§ **What to produce**: Copy the data exactly from the line that contains "(** Whether there" through the line that contains "else if sohas", keeping both end lines and leaving out everything else.
________
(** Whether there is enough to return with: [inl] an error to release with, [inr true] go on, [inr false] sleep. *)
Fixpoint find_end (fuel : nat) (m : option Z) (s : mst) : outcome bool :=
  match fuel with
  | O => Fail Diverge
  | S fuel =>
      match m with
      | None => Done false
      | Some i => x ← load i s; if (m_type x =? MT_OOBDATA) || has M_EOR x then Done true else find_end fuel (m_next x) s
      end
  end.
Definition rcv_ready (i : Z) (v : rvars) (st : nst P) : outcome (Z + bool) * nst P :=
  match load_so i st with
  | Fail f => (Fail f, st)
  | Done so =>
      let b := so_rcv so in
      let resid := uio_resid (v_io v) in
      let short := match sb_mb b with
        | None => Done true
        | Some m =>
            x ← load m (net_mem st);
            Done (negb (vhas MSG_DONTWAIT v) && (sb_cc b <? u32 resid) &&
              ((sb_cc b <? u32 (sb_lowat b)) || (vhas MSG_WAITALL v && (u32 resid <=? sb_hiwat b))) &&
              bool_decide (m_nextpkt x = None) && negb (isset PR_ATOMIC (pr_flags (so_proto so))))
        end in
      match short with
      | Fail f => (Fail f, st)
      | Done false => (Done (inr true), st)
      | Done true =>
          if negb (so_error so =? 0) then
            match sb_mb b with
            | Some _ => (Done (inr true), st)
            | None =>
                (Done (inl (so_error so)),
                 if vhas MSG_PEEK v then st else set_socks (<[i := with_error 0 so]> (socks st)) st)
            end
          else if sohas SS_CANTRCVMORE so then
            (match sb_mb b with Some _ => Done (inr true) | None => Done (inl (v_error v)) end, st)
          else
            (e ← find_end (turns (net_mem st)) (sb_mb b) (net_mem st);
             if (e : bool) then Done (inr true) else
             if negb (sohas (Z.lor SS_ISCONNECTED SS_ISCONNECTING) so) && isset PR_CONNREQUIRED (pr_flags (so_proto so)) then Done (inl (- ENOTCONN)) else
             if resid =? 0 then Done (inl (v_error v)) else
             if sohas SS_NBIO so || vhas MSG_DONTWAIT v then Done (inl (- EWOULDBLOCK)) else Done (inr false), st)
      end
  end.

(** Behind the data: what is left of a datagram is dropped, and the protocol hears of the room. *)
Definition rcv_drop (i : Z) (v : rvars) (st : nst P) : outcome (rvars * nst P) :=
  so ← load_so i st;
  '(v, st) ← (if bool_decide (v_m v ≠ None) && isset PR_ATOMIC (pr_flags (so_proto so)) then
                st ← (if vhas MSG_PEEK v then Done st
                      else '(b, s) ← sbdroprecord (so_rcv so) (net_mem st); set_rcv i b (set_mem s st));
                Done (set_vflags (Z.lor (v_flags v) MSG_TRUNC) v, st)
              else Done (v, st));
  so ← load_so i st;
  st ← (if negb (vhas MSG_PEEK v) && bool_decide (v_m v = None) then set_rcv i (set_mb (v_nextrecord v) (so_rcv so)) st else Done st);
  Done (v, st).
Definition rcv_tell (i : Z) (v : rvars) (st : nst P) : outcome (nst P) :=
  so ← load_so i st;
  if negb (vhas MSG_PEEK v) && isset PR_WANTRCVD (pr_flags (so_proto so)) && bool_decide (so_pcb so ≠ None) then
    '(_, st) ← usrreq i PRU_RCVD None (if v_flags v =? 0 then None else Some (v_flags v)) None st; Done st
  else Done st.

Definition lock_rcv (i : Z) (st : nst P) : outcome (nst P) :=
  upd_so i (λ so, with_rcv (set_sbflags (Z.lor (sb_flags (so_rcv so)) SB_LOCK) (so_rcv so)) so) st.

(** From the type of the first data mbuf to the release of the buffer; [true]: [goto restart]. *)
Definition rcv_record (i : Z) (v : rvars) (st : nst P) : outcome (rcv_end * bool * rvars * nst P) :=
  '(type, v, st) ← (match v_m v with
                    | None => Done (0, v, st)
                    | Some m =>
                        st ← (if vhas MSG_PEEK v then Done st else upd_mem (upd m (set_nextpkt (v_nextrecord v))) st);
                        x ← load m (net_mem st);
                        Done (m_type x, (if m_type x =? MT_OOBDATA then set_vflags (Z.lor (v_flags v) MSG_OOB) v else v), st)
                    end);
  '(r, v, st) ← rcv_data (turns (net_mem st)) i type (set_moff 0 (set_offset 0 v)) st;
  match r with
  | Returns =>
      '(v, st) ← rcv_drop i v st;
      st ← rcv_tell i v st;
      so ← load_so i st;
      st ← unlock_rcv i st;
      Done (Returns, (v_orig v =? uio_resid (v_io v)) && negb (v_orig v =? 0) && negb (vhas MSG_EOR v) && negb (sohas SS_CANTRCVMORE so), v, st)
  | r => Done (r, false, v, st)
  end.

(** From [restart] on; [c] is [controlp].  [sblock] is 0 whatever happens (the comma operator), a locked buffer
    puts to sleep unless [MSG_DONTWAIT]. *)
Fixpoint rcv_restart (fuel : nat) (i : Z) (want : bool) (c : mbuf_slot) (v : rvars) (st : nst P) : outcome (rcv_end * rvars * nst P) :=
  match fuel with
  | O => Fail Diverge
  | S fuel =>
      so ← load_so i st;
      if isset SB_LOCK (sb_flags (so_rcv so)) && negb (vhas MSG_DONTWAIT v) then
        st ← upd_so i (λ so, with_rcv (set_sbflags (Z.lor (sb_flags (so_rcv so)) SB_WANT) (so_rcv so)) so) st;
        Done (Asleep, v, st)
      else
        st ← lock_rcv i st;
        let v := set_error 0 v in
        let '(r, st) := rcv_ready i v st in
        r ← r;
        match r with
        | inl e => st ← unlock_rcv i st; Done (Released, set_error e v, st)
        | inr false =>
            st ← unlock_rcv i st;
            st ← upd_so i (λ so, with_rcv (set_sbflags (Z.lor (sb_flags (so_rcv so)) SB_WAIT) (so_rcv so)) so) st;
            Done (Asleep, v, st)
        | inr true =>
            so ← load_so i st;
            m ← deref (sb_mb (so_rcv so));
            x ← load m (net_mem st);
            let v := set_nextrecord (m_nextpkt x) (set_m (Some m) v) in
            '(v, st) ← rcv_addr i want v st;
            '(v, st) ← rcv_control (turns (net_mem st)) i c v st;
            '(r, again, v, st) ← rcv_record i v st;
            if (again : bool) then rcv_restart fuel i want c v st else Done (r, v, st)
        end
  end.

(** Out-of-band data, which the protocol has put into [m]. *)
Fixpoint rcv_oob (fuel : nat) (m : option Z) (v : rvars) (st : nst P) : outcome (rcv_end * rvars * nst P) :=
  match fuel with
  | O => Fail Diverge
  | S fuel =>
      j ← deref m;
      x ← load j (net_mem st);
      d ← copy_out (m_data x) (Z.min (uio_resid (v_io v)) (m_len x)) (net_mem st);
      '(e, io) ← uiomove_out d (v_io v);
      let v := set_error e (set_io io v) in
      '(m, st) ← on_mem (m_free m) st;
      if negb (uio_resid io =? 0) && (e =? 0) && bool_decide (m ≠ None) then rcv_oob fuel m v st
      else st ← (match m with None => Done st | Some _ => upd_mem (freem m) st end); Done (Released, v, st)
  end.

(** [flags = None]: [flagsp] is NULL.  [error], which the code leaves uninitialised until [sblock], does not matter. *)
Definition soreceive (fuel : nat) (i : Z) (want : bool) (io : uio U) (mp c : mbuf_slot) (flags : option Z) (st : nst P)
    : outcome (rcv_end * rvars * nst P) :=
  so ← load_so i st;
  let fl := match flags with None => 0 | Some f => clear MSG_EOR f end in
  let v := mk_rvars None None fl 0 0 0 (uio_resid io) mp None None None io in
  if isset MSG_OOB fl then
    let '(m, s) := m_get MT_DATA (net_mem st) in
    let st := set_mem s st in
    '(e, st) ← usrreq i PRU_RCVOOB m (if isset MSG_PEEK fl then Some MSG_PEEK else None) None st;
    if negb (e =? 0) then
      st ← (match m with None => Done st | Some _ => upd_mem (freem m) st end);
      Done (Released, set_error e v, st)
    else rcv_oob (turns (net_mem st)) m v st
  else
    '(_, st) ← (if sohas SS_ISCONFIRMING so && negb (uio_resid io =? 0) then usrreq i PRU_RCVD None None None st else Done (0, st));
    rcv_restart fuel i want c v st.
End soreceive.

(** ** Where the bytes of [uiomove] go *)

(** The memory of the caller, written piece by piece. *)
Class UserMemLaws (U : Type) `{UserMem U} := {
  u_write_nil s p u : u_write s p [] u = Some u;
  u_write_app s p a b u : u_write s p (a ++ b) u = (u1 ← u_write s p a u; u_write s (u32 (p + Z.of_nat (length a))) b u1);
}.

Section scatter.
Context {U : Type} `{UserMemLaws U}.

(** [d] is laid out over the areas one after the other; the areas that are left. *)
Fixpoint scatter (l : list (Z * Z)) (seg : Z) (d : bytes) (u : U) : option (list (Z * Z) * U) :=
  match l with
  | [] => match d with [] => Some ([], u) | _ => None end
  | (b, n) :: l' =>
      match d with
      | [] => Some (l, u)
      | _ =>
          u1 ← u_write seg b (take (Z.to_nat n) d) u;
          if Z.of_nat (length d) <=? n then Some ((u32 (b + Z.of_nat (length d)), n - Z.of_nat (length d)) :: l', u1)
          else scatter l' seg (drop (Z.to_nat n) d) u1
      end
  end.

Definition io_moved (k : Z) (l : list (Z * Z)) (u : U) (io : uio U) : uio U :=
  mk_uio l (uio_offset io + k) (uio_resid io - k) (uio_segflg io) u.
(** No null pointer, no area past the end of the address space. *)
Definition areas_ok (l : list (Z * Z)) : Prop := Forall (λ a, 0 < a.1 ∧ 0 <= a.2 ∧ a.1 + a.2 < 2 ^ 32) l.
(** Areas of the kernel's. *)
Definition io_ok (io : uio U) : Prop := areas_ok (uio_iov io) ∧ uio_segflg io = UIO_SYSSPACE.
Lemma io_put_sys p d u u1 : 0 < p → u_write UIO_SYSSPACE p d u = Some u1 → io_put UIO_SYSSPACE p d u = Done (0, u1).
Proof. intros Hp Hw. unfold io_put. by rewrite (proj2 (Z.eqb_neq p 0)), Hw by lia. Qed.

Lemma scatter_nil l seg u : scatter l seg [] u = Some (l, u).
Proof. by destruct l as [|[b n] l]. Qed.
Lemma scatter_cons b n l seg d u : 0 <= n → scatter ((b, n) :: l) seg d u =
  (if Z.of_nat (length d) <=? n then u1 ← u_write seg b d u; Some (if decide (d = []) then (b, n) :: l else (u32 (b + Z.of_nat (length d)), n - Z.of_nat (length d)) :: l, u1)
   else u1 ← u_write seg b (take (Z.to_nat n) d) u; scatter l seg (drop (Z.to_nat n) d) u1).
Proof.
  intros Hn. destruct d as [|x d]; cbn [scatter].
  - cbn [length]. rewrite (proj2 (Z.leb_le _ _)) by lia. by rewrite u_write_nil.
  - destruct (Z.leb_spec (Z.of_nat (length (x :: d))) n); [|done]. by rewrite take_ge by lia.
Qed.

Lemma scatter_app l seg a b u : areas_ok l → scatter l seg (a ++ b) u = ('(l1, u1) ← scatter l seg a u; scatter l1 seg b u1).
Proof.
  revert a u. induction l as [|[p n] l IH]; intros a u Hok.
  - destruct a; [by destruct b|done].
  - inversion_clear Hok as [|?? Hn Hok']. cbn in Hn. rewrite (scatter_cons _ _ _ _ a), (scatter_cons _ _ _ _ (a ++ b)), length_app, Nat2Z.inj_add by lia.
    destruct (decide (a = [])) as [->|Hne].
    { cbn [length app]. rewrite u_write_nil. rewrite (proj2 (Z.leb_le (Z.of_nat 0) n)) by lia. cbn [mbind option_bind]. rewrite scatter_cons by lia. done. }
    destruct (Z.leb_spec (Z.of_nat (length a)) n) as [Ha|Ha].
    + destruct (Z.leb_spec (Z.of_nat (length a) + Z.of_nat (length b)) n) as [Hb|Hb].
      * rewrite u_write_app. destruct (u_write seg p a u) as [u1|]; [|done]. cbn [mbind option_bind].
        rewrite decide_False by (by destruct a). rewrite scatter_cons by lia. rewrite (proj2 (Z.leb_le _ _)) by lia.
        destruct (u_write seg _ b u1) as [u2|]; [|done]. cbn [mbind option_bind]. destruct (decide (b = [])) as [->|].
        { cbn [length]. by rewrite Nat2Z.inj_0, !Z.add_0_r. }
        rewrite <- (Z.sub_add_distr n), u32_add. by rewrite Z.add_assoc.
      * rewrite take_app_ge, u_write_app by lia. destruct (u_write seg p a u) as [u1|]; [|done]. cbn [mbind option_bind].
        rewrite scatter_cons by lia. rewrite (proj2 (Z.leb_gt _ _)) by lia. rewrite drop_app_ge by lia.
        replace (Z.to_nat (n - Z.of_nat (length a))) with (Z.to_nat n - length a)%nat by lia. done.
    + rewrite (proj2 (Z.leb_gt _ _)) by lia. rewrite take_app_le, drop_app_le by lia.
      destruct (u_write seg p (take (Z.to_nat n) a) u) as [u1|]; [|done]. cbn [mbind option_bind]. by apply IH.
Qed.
________
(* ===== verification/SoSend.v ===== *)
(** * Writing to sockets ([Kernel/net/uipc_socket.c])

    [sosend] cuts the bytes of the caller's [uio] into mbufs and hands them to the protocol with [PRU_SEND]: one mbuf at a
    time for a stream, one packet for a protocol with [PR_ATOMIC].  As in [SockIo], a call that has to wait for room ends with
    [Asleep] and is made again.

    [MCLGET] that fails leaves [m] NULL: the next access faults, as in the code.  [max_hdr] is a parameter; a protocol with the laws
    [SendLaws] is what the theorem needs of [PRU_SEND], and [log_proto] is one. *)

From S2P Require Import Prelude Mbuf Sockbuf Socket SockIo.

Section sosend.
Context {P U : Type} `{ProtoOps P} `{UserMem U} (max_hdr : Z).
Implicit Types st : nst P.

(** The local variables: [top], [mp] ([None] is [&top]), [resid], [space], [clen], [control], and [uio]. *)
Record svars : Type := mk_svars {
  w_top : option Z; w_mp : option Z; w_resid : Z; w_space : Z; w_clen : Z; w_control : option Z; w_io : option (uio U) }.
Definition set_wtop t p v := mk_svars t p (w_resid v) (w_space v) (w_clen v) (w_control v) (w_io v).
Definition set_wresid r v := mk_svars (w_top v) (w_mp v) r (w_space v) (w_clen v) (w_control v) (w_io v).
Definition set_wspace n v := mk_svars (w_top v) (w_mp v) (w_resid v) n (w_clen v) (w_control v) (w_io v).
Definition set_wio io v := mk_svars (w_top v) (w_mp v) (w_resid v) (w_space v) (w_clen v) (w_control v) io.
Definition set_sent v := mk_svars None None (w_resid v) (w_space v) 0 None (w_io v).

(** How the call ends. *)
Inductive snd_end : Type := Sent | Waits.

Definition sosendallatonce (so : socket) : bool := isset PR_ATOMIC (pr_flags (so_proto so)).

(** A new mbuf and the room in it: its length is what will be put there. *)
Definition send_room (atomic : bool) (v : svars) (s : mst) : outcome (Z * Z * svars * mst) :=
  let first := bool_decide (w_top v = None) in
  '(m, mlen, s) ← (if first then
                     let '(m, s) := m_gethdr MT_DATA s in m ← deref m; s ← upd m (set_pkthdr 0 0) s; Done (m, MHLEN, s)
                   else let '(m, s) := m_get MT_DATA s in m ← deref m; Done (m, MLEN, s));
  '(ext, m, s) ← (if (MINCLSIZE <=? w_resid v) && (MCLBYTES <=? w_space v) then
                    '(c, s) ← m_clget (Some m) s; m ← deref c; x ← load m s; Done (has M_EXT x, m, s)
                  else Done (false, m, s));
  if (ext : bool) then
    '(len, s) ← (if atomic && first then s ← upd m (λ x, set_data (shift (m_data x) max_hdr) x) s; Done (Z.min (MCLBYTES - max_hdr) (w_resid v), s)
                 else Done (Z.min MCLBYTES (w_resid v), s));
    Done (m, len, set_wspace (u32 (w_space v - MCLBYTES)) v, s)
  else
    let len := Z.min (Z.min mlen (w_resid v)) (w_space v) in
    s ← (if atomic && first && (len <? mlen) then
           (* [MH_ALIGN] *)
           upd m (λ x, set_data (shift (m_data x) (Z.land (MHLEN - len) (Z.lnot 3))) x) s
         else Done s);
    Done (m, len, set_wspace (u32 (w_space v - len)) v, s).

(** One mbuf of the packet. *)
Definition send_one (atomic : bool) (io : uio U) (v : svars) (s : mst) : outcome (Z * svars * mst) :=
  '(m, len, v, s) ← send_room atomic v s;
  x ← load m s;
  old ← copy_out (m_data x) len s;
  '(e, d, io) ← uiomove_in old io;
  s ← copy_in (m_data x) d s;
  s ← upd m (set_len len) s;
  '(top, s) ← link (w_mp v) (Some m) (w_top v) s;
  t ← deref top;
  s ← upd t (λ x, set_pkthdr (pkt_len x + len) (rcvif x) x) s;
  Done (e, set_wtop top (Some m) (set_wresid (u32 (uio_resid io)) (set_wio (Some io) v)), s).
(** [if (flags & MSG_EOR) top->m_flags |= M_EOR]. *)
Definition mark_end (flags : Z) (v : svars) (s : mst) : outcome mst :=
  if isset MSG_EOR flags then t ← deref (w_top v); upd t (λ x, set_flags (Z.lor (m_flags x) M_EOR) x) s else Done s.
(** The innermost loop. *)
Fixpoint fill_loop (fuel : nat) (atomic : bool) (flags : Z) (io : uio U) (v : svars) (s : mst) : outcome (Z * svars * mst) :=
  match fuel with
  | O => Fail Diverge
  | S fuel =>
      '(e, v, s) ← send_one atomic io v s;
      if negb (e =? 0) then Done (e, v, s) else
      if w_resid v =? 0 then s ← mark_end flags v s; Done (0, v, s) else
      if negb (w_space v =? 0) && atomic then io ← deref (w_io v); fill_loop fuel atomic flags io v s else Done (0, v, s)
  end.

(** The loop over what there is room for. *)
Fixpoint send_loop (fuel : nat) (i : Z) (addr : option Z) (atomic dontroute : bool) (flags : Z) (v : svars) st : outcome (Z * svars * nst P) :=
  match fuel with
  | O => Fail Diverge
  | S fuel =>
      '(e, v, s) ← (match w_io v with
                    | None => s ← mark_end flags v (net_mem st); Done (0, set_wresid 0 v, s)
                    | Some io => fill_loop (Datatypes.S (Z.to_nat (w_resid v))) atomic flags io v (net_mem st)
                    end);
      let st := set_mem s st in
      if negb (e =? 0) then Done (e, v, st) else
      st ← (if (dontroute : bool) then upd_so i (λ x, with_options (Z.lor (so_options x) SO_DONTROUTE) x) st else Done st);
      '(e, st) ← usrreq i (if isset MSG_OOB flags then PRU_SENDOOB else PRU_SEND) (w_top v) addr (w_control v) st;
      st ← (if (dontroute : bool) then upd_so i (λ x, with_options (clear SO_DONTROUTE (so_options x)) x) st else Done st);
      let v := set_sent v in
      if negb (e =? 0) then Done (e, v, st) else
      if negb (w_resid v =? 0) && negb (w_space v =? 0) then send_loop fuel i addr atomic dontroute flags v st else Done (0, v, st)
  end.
________
§ **Result of this task**:
(** Whether there is enough to return with: [inl] an error to release with, [inr true] go on, [inr false] sleep. *)
Fixpoint find_end (fuel : nat) (m : option Z) (s : mst) : outcome bool :=
  match fuel with
  | O => Fail Diverge
  | S fuel =>
      match m with
      | None => Done false
      | Some i => x ← load i s; if (m_type x =? MT_OOBDATA) || has M_EOR x then Done true else find_end fuel (m_next x) s
      end
  end.
Definition rcv_ready (i : Z) (v : rvars) (st : nst P) : outcome (Z + bool) * nst P :=
  match load_so i st with
  | Fail f => (Fail f, st)
  | Done so =>
      let b := so_rcv so in
      let resid := uio_resid (v_io v) in
      let short := match sb_mb b with
        | None => Done true
        | Some m =>
            x ← load m (net_mem st);
            Done (negb (vhas MSG_DONTWAIT v) && (sb_cc b <? u32 resid) &&
              ((sb_cc b <? u32 (sb_lowat b)) || (vhas MSG_WAITALL v && (u32 resid <=? sb_hiwat b))) &&
              bool_decide (m_nextpkt x = None) && negb (isset PR_ATOMIC (pr_flags (so_proto so))))
        end in
      match short with
      | Fail f => (Fail f, st)
      | Done false => (Done (inr true), st)
      | Done true =>
          if negb (so_error so =? 0) then
            match sb_mb b with
            | Some _ => (Done (inr true), st)
            | None =>
                (Done (inl (so_error so)),
                 if vhas MSG_PEEK v then st else set_socks (<[i := with_error 0 so]> (socks st)) st)
            end
          else if sohas SS_CANTRCVMORE so then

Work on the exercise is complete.